▸ **Instructions to follow**:
Beginning with the line that mentions "apply Hhigh. lia.", reproduce every line through the last line of the entries, exactly, and only those.

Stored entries
┄┄┄┄┄┄┄┄┄┄┄┄┄┄┄┄┄┄┄┄

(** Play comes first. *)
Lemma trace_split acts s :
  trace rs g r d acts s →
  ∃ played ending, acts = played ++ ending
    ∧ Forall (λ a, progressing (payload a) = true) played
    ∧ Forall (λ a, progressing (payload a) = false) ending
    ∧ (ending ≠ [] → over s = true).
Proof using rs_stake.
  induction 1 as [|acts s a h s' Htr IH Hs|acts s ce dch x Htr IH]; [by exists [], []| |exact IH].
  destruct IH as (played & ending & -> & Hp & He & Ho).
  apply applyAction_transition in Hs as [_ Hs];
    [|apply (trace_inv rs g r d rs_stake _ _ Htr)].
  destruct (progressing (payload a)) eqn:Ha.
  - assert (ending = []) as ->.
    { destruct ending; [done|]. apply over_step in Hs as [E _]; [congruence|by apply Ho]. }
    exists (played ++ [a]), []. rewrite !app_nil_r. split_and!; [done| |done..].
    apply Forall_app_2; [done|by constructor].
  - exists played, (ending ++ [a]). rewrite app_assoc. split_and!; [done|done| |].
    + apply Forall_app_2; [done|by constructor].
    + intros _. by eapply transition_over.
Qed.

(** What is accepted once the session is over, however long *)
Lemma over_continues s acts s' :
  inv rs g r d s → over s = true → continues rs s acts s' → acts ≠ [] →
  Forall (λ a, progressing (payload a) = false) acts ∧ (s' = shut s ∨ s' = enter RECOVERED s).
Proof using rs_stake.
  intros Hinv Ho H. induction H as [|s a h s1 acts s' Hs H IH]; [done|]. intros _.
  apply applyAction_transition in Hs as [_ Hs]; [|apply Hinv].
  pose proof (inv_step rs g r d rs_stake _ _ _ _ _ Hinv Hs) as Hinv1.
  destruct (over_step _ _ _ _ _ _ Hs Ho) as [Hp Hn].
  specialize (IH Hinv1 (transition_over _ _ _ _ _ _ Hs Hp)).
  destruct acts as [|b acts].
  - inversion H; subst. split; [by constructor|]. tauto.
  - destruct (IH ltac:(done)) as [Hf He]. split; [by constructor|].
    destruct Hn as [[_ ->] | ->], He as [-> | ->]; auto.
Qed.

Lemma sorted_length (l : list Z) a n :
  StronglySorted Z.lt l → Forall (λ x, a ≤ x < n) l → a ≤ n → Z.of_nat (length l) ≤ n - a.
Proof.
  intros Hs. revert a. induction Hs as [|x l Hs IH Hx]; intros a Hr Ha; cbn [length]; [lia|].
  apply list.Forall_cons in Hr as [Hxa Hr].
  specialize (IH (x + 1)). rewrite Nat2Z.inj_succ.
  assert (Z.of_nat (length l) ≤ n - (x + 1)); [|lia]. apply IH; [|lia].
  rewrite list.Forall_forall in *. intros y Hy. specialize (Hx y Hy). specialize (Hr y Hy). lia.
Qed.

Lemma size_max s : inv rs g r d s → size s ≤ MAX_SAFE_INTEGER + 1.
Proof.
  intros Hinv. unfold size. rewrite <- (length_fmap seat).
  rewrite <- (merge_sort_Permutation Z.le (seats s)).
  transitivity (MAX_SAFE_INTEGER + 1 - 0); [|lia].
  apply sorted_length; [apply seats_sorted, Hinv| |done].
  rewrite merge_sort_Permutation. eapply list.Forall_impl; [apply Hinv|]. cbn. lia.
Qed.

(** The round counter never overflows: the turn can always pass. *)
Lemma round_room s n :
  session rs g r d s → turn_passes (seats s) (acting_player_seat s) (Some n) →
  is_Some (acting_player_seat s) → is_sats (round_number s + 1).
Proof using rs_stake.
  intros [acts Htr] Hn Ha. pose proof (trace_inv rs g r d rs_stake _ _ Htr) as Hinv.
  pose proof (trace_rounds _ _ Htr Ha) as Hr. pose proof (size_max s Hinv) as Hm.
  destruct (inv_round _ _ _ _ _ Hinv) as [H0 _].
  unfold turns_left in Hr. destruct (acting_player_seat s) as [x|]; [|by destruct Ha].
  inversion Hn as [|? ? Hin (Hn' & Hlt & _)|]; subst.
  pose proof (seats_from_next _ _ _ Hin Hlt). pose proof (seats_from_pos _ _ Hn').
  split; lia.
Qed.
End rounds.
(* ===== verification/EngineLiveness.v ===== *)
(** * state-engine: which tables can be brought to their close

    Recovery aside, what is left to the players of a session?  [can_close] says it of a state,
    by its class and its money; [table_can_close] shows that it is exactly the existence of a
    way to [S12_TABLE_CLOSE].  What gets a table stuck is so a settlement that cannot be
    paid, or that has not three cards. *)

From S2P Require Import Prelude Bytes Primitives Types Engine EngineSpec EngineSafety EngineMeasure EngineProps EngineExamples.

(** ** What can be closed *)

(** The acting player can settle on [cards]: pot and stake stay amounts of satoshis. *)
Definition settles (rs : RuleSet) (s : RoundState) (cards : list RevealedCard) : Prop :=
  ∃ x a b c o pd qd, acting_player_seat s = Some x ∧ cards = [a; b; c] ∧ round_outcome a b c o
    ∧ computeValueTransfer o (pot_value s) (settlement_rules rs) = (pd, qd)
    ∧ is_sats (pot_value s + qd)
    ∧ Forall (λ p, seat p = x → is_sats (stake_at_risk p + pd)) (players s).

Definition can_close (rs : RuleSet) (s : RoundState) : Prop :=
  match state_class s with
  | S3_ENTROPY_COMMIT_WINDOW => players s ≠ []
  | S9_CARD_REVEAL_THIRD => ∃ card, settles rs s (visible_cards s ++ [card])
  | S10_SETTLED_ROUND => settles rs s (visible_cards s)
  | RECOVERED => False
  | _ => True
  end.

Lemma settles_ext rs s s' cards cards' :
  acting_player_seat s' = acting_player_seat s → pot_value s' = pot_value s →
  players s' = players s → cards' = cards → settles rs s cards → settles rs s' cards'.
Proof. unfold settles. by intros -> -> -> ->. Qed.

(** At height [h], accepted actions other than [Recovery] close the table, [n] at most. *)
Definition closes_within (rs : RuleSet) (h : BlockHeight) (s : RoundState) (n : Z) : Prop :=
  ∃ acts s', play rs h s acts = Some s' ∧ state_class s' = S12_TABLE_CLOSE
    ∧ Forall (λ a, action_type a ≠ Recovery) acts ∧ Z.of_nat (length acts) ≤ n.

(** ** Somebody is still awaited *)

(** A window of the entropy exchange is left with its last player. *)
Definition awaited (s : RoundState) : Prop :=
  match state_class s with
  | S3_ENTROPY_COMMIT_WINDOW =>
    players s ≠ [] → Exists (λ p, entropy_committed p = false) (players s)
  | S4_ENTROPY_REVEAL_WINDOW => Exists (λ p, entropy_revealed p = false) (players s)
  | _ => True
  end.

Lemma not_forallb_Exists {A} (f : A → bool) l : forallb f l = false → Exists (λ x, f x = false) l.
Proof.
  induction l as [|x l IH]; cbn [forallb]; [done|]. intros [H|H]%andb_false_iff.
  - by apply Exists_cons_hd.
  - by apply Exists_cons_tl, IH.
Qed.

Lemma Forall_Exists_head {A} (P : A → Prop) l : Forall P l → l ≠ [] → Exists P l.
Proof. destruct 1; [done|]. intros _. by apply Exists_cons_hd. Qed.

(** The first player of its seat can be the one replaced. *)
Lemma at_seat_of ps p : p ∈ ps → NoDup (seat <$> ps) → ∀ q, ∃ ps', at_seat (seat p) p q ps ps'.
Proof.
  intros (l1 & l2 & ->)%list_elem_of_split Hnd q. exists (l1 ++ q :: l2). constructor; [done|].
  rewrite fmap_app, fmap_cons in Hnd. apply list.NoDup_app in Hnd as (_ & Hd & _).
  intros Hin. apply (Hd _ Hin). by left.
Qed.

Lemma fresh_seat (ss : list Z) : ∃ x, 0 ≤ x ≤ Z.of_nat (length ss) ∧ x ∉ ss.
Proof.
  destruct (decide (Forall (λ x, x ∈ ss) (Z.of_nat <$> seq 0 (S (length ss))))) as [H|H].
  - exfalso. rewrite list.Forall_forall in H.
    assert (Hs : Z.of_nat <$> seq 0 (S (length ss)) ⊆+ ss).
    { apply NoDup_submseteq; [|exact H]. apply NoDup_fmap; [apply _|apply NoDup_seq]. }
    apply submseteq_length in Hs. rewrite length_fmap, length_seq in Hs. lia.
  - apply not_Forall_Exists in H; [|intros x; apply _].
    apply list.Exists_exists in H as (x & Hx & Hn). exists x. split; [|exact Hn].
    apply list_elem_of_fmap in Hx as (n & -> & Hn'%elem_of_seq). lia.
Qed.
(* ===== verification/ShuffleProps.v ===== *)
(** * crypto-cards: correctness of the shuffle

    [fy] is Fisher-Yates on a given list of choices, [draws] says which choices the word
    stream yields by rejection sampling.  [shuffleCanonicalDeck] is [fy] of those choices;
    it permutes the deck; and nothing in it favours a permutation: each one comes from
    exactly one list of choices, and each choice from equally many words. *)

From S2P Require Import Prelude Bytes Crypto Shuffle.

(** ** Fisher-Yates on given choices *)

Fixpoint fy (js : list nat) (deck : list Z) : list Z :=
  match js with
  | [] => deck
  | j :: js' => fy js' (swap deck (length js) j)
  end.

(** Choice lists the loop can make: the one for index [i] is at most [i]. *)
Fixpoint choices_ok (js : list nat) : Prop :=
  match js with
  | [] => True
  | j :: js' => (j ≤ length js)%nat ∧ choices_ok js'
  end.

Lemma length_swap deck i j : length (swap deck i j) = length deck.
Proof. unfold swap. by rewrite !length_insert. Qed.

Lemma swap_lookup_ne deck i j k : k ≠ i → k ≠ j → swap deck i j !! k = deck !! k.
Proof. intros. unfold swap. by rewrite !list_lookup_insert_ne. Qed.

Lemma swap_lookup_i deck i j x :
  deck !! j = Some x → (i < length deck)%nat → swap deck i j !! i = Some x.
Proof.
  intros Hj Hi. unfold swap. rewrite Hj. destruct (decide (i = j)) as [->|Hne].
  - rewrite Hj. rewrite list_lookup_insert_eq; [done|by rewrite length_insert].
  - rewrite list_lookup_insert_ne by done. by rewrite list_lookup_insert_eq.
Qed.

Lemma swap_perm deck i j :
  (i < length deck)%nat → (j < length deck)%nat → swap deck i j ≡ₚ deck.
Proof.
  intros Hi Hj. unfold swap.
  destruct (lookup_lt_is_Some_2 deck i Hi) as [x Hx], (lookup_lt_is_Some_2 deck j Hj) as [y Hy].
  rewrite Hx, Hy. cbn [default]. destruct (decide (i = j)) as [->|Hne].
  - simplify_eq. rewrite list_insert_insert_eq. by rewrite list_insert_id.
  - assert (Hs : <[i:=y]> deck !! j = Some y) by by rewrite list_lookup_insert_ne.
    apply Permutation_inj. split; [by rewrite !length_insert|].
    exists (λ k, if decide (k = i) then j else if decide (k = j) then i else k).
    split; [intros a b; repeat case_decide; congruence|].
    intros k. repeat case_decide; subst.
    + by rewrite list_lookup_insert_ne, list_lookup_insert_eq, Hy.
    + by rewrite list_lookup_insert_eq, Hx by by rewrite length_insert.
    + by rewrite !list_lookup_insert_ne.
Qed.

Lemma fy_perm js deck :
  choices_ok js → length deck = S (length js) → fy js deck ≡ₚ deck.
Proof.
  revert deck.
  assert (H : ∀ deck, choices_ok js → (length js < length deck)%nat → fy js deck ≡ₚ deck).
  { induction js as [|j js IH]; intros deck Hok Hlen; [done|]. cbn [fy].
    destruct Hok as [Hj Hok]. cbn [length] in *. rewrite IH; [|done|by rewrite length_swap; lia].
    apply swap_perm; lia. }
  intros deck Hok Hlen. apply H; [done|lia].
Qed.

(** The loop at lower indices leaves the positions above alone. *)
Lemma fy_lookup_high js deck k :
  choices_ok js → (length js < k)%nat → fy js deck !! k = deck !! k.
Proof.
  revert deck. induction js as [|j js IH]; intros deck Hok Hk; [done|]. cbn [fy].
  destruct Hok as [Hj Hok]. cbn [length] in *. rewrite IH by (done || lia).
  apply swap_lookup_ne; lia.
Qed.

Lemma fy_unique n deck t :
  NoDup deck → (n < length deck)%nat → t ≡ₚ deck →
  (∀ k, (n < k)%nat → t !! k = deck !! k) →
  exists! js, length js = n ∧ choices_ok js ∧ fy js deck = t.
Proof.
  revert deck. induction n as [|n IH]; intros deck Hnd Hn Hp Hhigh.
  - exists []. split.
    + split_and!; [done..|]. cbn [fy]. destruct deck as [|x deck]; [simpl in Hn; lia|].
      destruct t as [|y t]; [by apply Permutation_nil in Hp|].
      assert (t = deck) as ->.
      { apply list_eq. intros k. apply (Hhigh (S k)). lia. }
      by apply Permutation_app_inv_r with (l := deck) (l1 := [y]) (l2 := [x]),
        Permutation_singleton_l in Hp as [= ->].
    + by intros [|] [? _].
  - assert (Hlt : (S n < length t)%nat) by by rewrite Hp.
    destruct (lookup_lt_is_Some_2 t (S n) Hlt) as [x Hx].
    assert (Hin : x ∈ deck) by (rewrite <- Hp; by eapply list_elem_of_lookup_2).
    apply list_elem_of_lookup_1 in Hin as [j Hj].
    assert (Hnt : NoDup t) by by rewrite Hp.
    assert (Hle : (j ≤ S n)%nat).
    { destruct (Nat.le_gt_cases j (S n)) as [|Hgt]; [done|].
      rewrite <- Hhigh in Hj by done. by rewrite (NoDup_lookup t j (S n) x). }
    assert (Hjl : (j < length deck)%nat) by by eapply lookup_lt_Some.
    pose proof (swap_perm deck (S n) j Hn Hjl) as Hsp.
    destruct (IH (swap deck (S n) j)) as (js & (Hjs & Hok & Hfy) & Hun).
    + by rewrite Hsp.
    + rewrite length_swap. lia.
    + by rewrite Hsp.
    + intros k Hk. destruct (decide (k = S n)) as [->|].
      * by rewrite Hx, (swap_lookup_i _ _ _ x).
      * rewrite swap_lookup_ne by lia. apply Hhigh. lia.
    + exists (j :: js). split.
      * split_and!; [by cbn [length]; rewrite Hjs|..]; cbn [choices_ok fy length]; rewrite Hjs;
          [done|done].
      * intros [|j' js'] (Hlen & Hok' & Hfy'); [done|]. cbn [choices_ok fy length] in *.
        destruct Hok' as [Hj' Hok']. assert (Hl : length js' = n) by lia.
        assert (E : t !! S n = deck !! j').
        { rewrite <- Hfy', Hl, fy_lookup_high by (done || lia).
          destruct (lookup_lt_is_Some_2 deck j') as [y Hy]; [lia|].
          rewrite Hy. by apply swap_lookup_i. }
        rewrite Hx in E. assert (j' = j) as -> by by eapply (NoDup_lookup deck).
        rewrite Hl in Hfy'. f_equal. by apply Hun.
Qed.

┄┄┄┄┄┄┄┄┄┄┄┄┄┄┄┄┄┄┄┄

▸ **Response to the task**:
      * rewrite swap_lookup_ne by lia. apply Hhigh. lia.
    + exists (j :: js). split.
      * split_and!; [by cbn [length]; rewrite Hjs|..]; cbn [choices_ok fy length]; rewrite Hjs;
          [done|done].
      * intros [|j' js'] (Hlen & Hok' & Hfy'); [done|]. cbn [choices_ok fy length] in *.
        destruct Hok' as [Hj' Hok']. assert (Hl : length js' = n) by lia.
        assert (E : t !! S n = deck !! j').
        { rewrite <- Hfy', Hl, fy_lookup_high by (done || lia).
          destruct (lookup_lt_is_Some_2 deck j') as [y Hy]; [lia|].
          rewrite Hy. by apply swap_lookup_i. }
        rewrite Hx in E. assert (j' = j) as -> by by eapply (NoDup_lookup deck).
        rewrite Hl in Hfy'. f_equal. by apply Hun.
Qed.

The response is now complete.